1. O.P. No. 44 of 1978 came to be instituted by A.M.P. Arunachalam under Sections 397 and 398 of the Companies Act (for short, the Act). As respondents 2 to 5 hold among themselves and their close relatives an over-whelming majority of shares in the 1st respondent-company Sri Krishna Tiles and Potteries (Madras) Private Limited, it was practically impossible for any other shareholders, particularly the petitioner to secure the concurrence of members holding 10% of the issued capital of the company to enable the petitioner to present a petition under Sections 397 and 398 of the Act. He therefore applied to the Company Law Board in terms of Section 399 (4) of the Act seeking an authorisation to pursue the application under Sections 397 and 398 of the Act. The Company Law Board by order dated 13.4.1977 authorised the said petitioner to institute the said proceeding in relation to the 1st respondent-company. The petition was pending for some time. It so happened that the petitioner passed away on 9.12.1983 leaving behind the five applicants in this application as his legal representatives. In this application, the applicants claim the relief that they should be brought on record and that they should be permitted to continue the proceedings in the place of the petitioner.

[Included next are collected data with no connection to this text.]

Record config := mk_config {
  cf_pppoe_service_name : bool;
  cf_pppoe_reconnect : bool;
  cf_sessions_reconnect : bool;
  cf_sessions_start_rate : Z;
  cf_sessions_stop_rate : Z;
  cf_sessions_max_outstanding : Z;
  cf_sessions_start_delay : Z;
  cf_pppoe_discovery_timeout : Z;
  cf_pppoe_discovery_retry : Z;
  cf_pppoe_max_payload : Z;
  cf_pppoe_vlan_priority : Z;
  cf_pppoe_session_time : Z;
  cf_lcp_conf_request_timeout : Z;
  cf_lcp_conf_request_retry : Z;
  cf_lcp_keepalive_interval : Z;
  cf_lcp_keepalive_retry : Z;
  cf_lcp_start_delay : Z;
  cf_lcp_vendor_ignore : bool;
  cf_lcp_connection_status_message : bool;
  cf_authentication_timeout : Z;
  cf_authentication_retry : Z;
  cf_ipcp_enable : bool;
  cf_ip6cp_enable : bool;
  cf_ipcp_request_ip : bool;
  cf_ipcp_request_dns1 : bool;
  cf_ipcp_request_dns2 : bool;
  cf_ipcp_conf_reject_ignore : bool;
  cf_ipcp_conf_request_retry : Z;
  cf_ip6cp_conf_request_retry : Z;
  cf_igmp_group : Z;
  cf_igmp_group_iter : Z;
  cf_igmp_group_count : Z;
  cf_igmp_source : Z;
  cf_igmp_autostart : bool;
  cf_igmp_start_delay : Z;
  cf_igmp_zap_interval : Z;
  cf_igmp_zap_count : Z;
  cf_igmp_zap_view_duration : Z;
  cf_igmp_zap_wait : bool;
  cf_igmp_max_join_delay : Z;
  cf_igmp_combined_leave_join : bool;
  cf_arp_interval : Z;
  cf_dhcp_retry : Z;
  cf_dhcp_release_retry : Z;
  cf_dhcp_broadcast : bool;
  cf_dhcp_vlan_priority : Z;
  cf_dhcp_tos : Z;
  cf_dhcp_access_line : bool;
  cf_dhcpv6_retry : Z;
  cf_dhcpv6_ia_na : bool;
  cf_dhcpv6_ia_pd : bool;
  cf_dhcpv6_ldra : bool;
  cf_dhcpv6_access_line : bool;
  cf_dhcpv6_rapid_commit : bool;
  cf_dhcpv6_vlan_priority : Z;
  cf_dhcpv6_tc : Z
}.

(** What sessions hand to other components: packets for the queue of the interface
    (Txq.v), for TCP, for the ICMP clients, for the fragments and for the tun
    interface. *)
Inductive call :=
| call_txq (eth : ethernet)
| call_tcp_ipv4 (ipv4 : ipv4_t)
| call_tcp_ipv6 (ipv6 : ipv6_t)
| call_icmp_client (ipv4 : ipv4_t)
| call_fragment (ipv4 : ipv4_t)
| call_tun (bs : list Z)
| call_l2tp_stop_all_tunnel
| call_routing_teardown.             (* isis, ospf, ldp and bgp *)

(** [bbl_ctx_s], with what sessions use of it, and the flags of bbl.c. *)
Record glob := mk_glob {
  g_config : config;
  g_sessions : Z;
  g_sessions_established : Z;
  g_sessions_established_max : Z;
  g_sessions_outstanding : Z;
  g_sessions_terminated : Z;
  g_sessions_flapped : Z;
  g_dhcp_requested : Z;
  g_dhcp_established : Z;
  g_dhcp_established_max : Z;
  g_dhcpv6_requested : Z;
  g_dhcpv6_established : Z;
  g_dhcpv6_established_max : Z;
  g_dhcpv6_iaid : Z;
  g_flows_verified : Z;                (* stats.session_traffic_flows_verified *)
  g_idle : list Z;                     (* sessions_idle_qhead *)
  g_teardown_queue : list Z;           (* sessions_teardown_qhead *)
  g_tx : gmap Z (list Z);              (* session_tx_qhead of the access interfaces *)
  g_streams : gmap Z bbl_stream;
  g_l2tp_sessions : gmap (Z * Z) (option Z);   (* l2tp_session_dict, with pppoe_session *)
  g_stats : gmap string Z;             (* counters of the access interfaces *)
  g_teardown : bool;
  g_teardown_request : bool;
  g_now : timespec;
  g_last_session_established : timespec;
  g_first_session_tx : timespec;
  g_timestamp_resolved : timespec;
  g_zapping : bool;
  g_monkey : bool;
  g_l2tp_tunnels : Z;
  g_init_phase : bool;
  g_calls : list call;                 (* in order *)
  g_txq_ok : Z -> bool;                (* whether the queue takes the packet of the n-th call *)
  g_md5 : list Z -> list Z;            (* OpenSSL's MD5 *)
  g_rand : Z -> Z;
  g_rands : Z
}.

(** What a function of the program gives: a value, a failed assertion, or an access
    outside of a buffer (or a loop that does not end). *)
Inductive res (A : Type) := Ok (a : A) | Assert | Fault.
Arguments Ok {A}.
Arguments Assert {A}.
Arguments Fault {A}.

#[export] Instance res_ret : MRet res := fun _ a => Ok a.
#[export] Instance res_bind : MBind res := fun _ _ f r => match r with Ok a => f a | Assert => Assert | Fault => Fault end.

(** A pointer that has to be valid. *)
Definition opt {A} (o : option A) : res A := match o with Some a => Ok a | None => Fault end.

(** A session with the global context. *)
Record st := mk_st { gl : glob; ss : sess }.

Definition up (f : sess -> sess) (x : st) : st := x {{ ss ::= f }}.
Definition upg (f : glob -> glob) (x : st) : st := x {{ gl ::= f }}.

(** [counter++] of the session and of an interface. *)
Definition count (k : string) (x : st) : st := up (fun s => s {{ s_stats := <[k := u32 (default 0 (s_stats s !! k) + 1)]> (s_stats s) }}) x.
Definition count64 (k : string) (n : Z) (x : st) : st := up (fun s => s {{ s_stats := <[k := u64 (default 0 (s_stats s !! k) + n)]> (s_stats s) }}) x.
Definition count_if (k : string) (x : st) : st := upg (fun g => g {{ g_stats := <[k := u64 (default 0 (g_stats g !! k) + 1)]> (g_stats g) }}) x.

(** [timer_add] and [timer_add_periodic], [timer_del]. *)
Definition timer_off (t : timer_name) (s : sess) : sess := s {{ s_timers := filter (fun e => e.1 <> t) (s_timers s) }}.
Definition timer_on (t : timer_name) (j : job) (s : sess) : sess := (timer_off t s) {{ s_timers ::= cons (t, j) }}.

(** A call, and a packet written to the queue of the interface. *)
Definition note (c : call) (x : st) : st := upg (fun g => g {{ g_calls := g_calls g ++ [c] }}) x.
Definition txq_send (eth : ethernet) (x : st) : bool * st :=
  (g_txq_ok (gl x) (Z.of_nat (length (g_calls (gl x)))), note (call_txq eth) x).

(** [rand()] *)
Definition rand (x : st) : Z * st := (g_rand (gl x) (g_rands (gl x)), upg (fun g => g {{ g_rands ::= Z.succ }}) x).

(** [if(!n) n = 1] *)
Definition at_least_1 (n : Z) : Z := if n =? 0 then 1 else n.

(** [session->version++] *)
Definition new_version (s : sess) : sess := s {{ s_version ::= (fun v => u32 (v + 1)) }}.

(** [memcpy(buffer + off, p, len)]: outside of [p] or the buffer is a fault. *)
Definition copy_at (buffer : list Z) (off : Z) (p : ptr) (len : Z) : option (list Z) :=
  if len =? 0 then Some buffer
  else
    bs ← p;
    let n := Z.to_nat len in
    let o := Z.to_nat off in
    if (length bs <? n)%nat || (length buffer <? o + n)%nat then None else Some (take o buffer ++ take n bs ++ drop (o + n) buffer).
Definition copy_into (buffer : list Z) (p : ptr) (len : Z) : option (list Z) := copy_at buffer 0 p len.

(** The [len] bytes at [p]. *)
Definition bytes_at (p : ptr) (len : Z) : option (list Z) :=
  if len =? 0 then Some [] else bs ← p; if (length bs <? Z.to_nat len)%nat then None else Some (take (Z.to_nat len) bs).

(** * The transmit queue *)

Definition bbl_session_tx_qnode_insert (x : st) : st :=
  let q := default [] (g_tx (gl x) !! s_access_interface (ss x)) in
  if decide (s_id (ss x) ∈ q) then x
  else upg (fun g => g {{ g_tx := <[s_access_interface (ss x) := q ++ [s_id (ss x)]]> (g_tx g) }}) x.

Definition bbl_session_tx_qnode_remove (x : st) : st :=
  let q := default [] (g_tx (gl x) !! s_access_interface (ss x)) in
  upg (fun g => g {{ g_tx := <[s_access_interface (ss x) := filter (.≠ s_id (ss x)) q]> (g_tx g) }}) x.

(** [session->send_requests |= bits] *)
Definition want (bits : Z) (s : sess) : sess := s {{ s_send_requests ::= (fun r => Z.lor r bits) }}.
Definition unwant (bits : Z) (s : sess) : sess := s {{ s_send_requests ::= (fun r => Z.land r (Z.lnot bits)) }}.
Definition send (bits : Z) (x : st) : st := bbl_session_tx_qnode_insert (up (want bits) x).

(** * Endpoints *)

Definition ENABLE_ENDPOINT (e : endpoint_state) : endpoint_state := if decide (e = ENDPOINT_DISABLED) then e else ENDPOINT_ENABLED.
Definition ACTIVATE_ENDPOINT (e : endpoint_state) : endpoint_state := if decide (e = ENDPOINT_DISABLED) then e else ENDPOINT_ACTIVE.

Definition enable_endpoints (s : sess) : sess :=
  s {{ s_endpoint := mk_endpoints (ENABLE_ENDPOINT (ep_ipv4 (s_endpoint s))) (ENABLE_ENDPOINT (ep_ipv6 (s_endpoint s)))
                       (ENABLE_ENDPOINT (ep_ipv6pd (s_endpoint s))) }}.

(** * The life cycle *)

(** [if(session->x_state > BBL_PPP_DISABLED) session->x_state = BBL_PPP_CLOSED] *)
Definition ncp_closed (p : ppp) : ppp := if decide (p_state p = BBL_PPP_DISABLED) then p else p {{ p_state := BBL_PPP_CLOSED }}.
Definition ncps_closed (s : sess) : sess := s {{ s_ipcp ::= ncp_closed ; s_ip6cp ::= ncp_closed }}.
Definition lcp_closed (s : sess) : sess := s {{ s_lcp := (s_lcp s) {{ p_state := BBL_PPP_CLOSED }} }}.

Definition zero16 : list Z := replicate 16 0.
Definition broadcast_mac : list Z := replicate 6 255.

(** The counters of the session that a reconnect clears. *)
Definition cleared_stats : list string :=
  ["igmp_rx"; "igmp_tx"; "min_join_delay"; "avg_join_delay"; "max_join_delay"; "min_leave_delay"; "avg_leave_delay"; "max_leave_delay";
   "mc_old_rx_after_first_new"; "mc_rx"; "mc_loss"; "mc_not_received"; "icmp_rx"; "icmp_tx"; "icmpv6_rx"; "icmpv6_tx"].

Definition reset_ppp (cf : config) (s : sess) : sess :=
  let p := s_ppp s in
  s {{ s_lcp := (s_lcp s) {{ p_retries := 0 ; p_options_len := 0 ; p_response_code := 0 ; p_request_code := 0 }} ;
       s_ipcp := (s_ipcp s) {{ p_retries := 0 }} ;
       s_ip6cp := (s_ip6cp s) {{ p_retries := 0 }} ;
       s_ppp := p {{ x_auth_protocol := 0 ; x_auth_retries := 0 ; x_mru := ac_ppp_mru (s_config s) ; x_peer_mru := 0 ;
                     x_peer_magic_number := 0 ; x_ipcp_request_dns1 := cf_ipcp_request_dns1 cf ;
                     x_ipcp_request_dns2 := cf_ipcp_request_dns2 cf ;
                     x_reply_message := None ; x_connections_status_message := None }} ;
       s_pppoe := (s_pppoe s) {{ pppoe_retries := 0 ; pppoe_session_id := 0 ; pppoe_ac_cookie := [] ;
                                 pppoe_service_name := if cf_pppoe_service_name cf then pppoe_service_name (s_pppoe s) else None }} }}.

(** The zapping state cleared. *)
Definition zapping_reset (m : igmp_part) : igmp_part :=
  m {{ m_joined_group := None ; m_leaved_group := None ; m_count := 0 ; m_view_start_time := mk_ts 0 0 }}.

Definition reset_ip (s : sess) : sess :=
  let d6 := s_dhcpv6 s in
  s {{ s_ip := (s_ip s) {{ ip_address := 0 ; peer_ip_address := 0 ; dns1 := 0 ; dns2 := 0 ;
                           ipv6_prefix := (0, snd (ipv6_prefix (s_ip s))) ;
                           delegated_ipv6_prefix := (0, snd (delegated_ipv6_prefix (s_ip s))) ;
                           arp_resolved := false ; icmpv6_ra_received := false ;
                           ipv6_address := zero16 ; delegated_ipv6_address := zero16 ; ipv6_dns1 := zero16 ; ipv6_dns2 := zero16 }} ;
       s_dhcpv6 := d6 {{ d6_state := (if decide (d6_state d6 = BBL_DHCP_DISABLED) then BBL_DHCP_DISABLED else BBL_DHCP_INIT) ;
                         d6_requested := false ; d6_established := false ; d6_ia_na_option_len := 0 ; d6_ia_pd_option_len := 0 ;
                         d6_dns1 := zero16 ; d6_dns2 := zero16 }} ;
       s_igmp ::= zapping_reset }}.

(** [session->l2tp_session->pppoe_session = NULL] when it is this session. *)
Definition l2tp_release (x : st) : st :=
  let x := match s_l2tp_session (ss x) with
           | Some k =>
               match g_l2tp_sessions (gl x) !! k with
               | Some (Some id) => if decide (id = s_id (ss x)) then upg (fun g => g {{ g_l2tp_sessions ::= insert k None }}) x else x
               | _ => x
               end
           | None => x
           end in
  up (fun s => s {{ s_l2tp := false ; s_l2tp_session := None }}) x.

Definition reset_traffic (x : st) : st :=
  let n := s_flows_verified (ss x) in
  let x := upg (fun g => g {{ g_flows_verified ::= (fun v => if n <=? v then v - n else v) }}) x in
  let x := up (fun s => enable_endpoints (s {{ s_flows_verified := 0 }})) x in
  upg (fun g => g {{ g_streams := foldr (fun a m => match a with Some a => alter bbl_stream_reset a m | None => m end) (g_streams g) (s_traffic (ss x)) }}) x.

Definition bbl_session_reset (x : st) : st :=
  let cf := g_config (gl x) in
  let x := up (fun s => timer_off timer_reconnect
                          ((new_version s) {{ s_server_mac := broadcast_mac ; s_reconnect_delay := 0 ; s_reconnect_disabled := false }})) x in
  let x := up (fun s => reset_ip (reset_ppp cf s)) x in
  let x := reset_traffic (l2tp_release x) in
  up (fun s => s {{ s_stats ::= (fun m => foldr (fun k m => <[k := 0]> m) m cleared_stats) }}) x.

(** The session put at the end of the idle list: a list that holds it already is
    corrupted. *)
Definition bbl_session_start (x : st) : res (bool * st) :=
  if g_teardown (gl x) || negb (bool_decide (s_state (ss x) = BBL_TERMINATED)) then Ok (false, x)
  else
    let x := bbl_session_reset (up (fun s => s {{ s_state := BBL_IDLE }}) x) in
    let x := upg (fun g => g {{ g_sessions_terminated ::= (fun n => if n =? 0 then n else n - 1) }}) x in
    if decide (s_id (ss x) ∈ g_idle (gl x)) then Fault
    else Ok (true, upg (fun g => g {{ g_idle := g_idle g ++ [s_id (ss x)] }}) x).

(** The actions of a state change: leaving [BBL_ESTABLISHED], ... *)
Definition leave_established (x : st) : st :=
  let x := upg (fun g => if g_sessions_established g =? 0 then g else g {{ g_sessions_established ::= Z.pred }}) x in
  up (fun s => let s := if decide (s_access_type s = ACCESS_TYPE_PPPOE) then enable_endpoints s else s in
               if s_tun s then timer_off timer_tun s else s) x.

2. The application is stoutly resisted on the ground that the cause of action in a petition under Section 397 or 398 is personal and does not survive the death of the sole petitioner and that the applicants 2 to 6 are not competent to continue the said proceeding initiated by the deceased. Although the petitioner passed away on 9.12.1983, the shares held by him had not been transferred to the applicants, nor have they applied for registration of the shares in their names and consequently, neither they are members nor have an inherent right to become members. The authorisation granted by the Company Law Board only enabled the deceased to move the Court under Sections 397 and 398 of the Act and that the said authorisation lapsed with the death of the said petitioner. In other words, the proceeding in C.P. No. 44 of 1978 had abated once and for all. The maxim actio personalis moritur cum persona, is attracted to the facts of this case.
3. Thus two points arise for determination viz., (i) whether the applicants are members of the company and (ii) whether the applicants are entitled to continue the proceeding initiated by the deceased.
4. It is convenient to examine both the points together.
5. At the outset, it is necessary to notice Section 41, because Mr. Habibullah Basha, learned Counsel for the respondents was very emphatic in his submission that unless the applicants are members within the meaning of Section 41, they have no locus standi to substitute themselves in the place of the deceased and to continue the said proceeding. Section 41 provides as follows:
Section 41. Definition of 'member' (1) The subscribers of the memorandum of a company shall be deemed to have agreed to become members of the company, and on its registration, shall be entered as members in its register of members.
(2) Every other person who agrees in writing to become a member of a company and whose name is entered in its register of members, shall be a member of the company.
Sub-section (1) of Section 41 is confined to the subscribers of the memorandum of the company and therefore, it has to be ruled out of consideration. The plain meaning of Sub-section (2) shows that it relates to a living person, but not to the legal representative of the deceased. For that person should have agreed in writing to become a member of the company and his name should have been entered in the register of members. Thus, I am to reiterate that Section 41 does not visualise a case of the legal representatives of deceased member. After the demise of a member whose name is entered in the register of members, can a notice be issued to him. It is impossible. The entry of the name of the deceased member in the register of members thus loses its efficacy. In other words, the entry in the register has no relevance in ascertaining the rights vis-a-vis the company. Therefore, I am thoroughly convinced that Section 41 does not deal with the rights of the legal representative of the deceased member. So, the resistance based on Section 41 fails.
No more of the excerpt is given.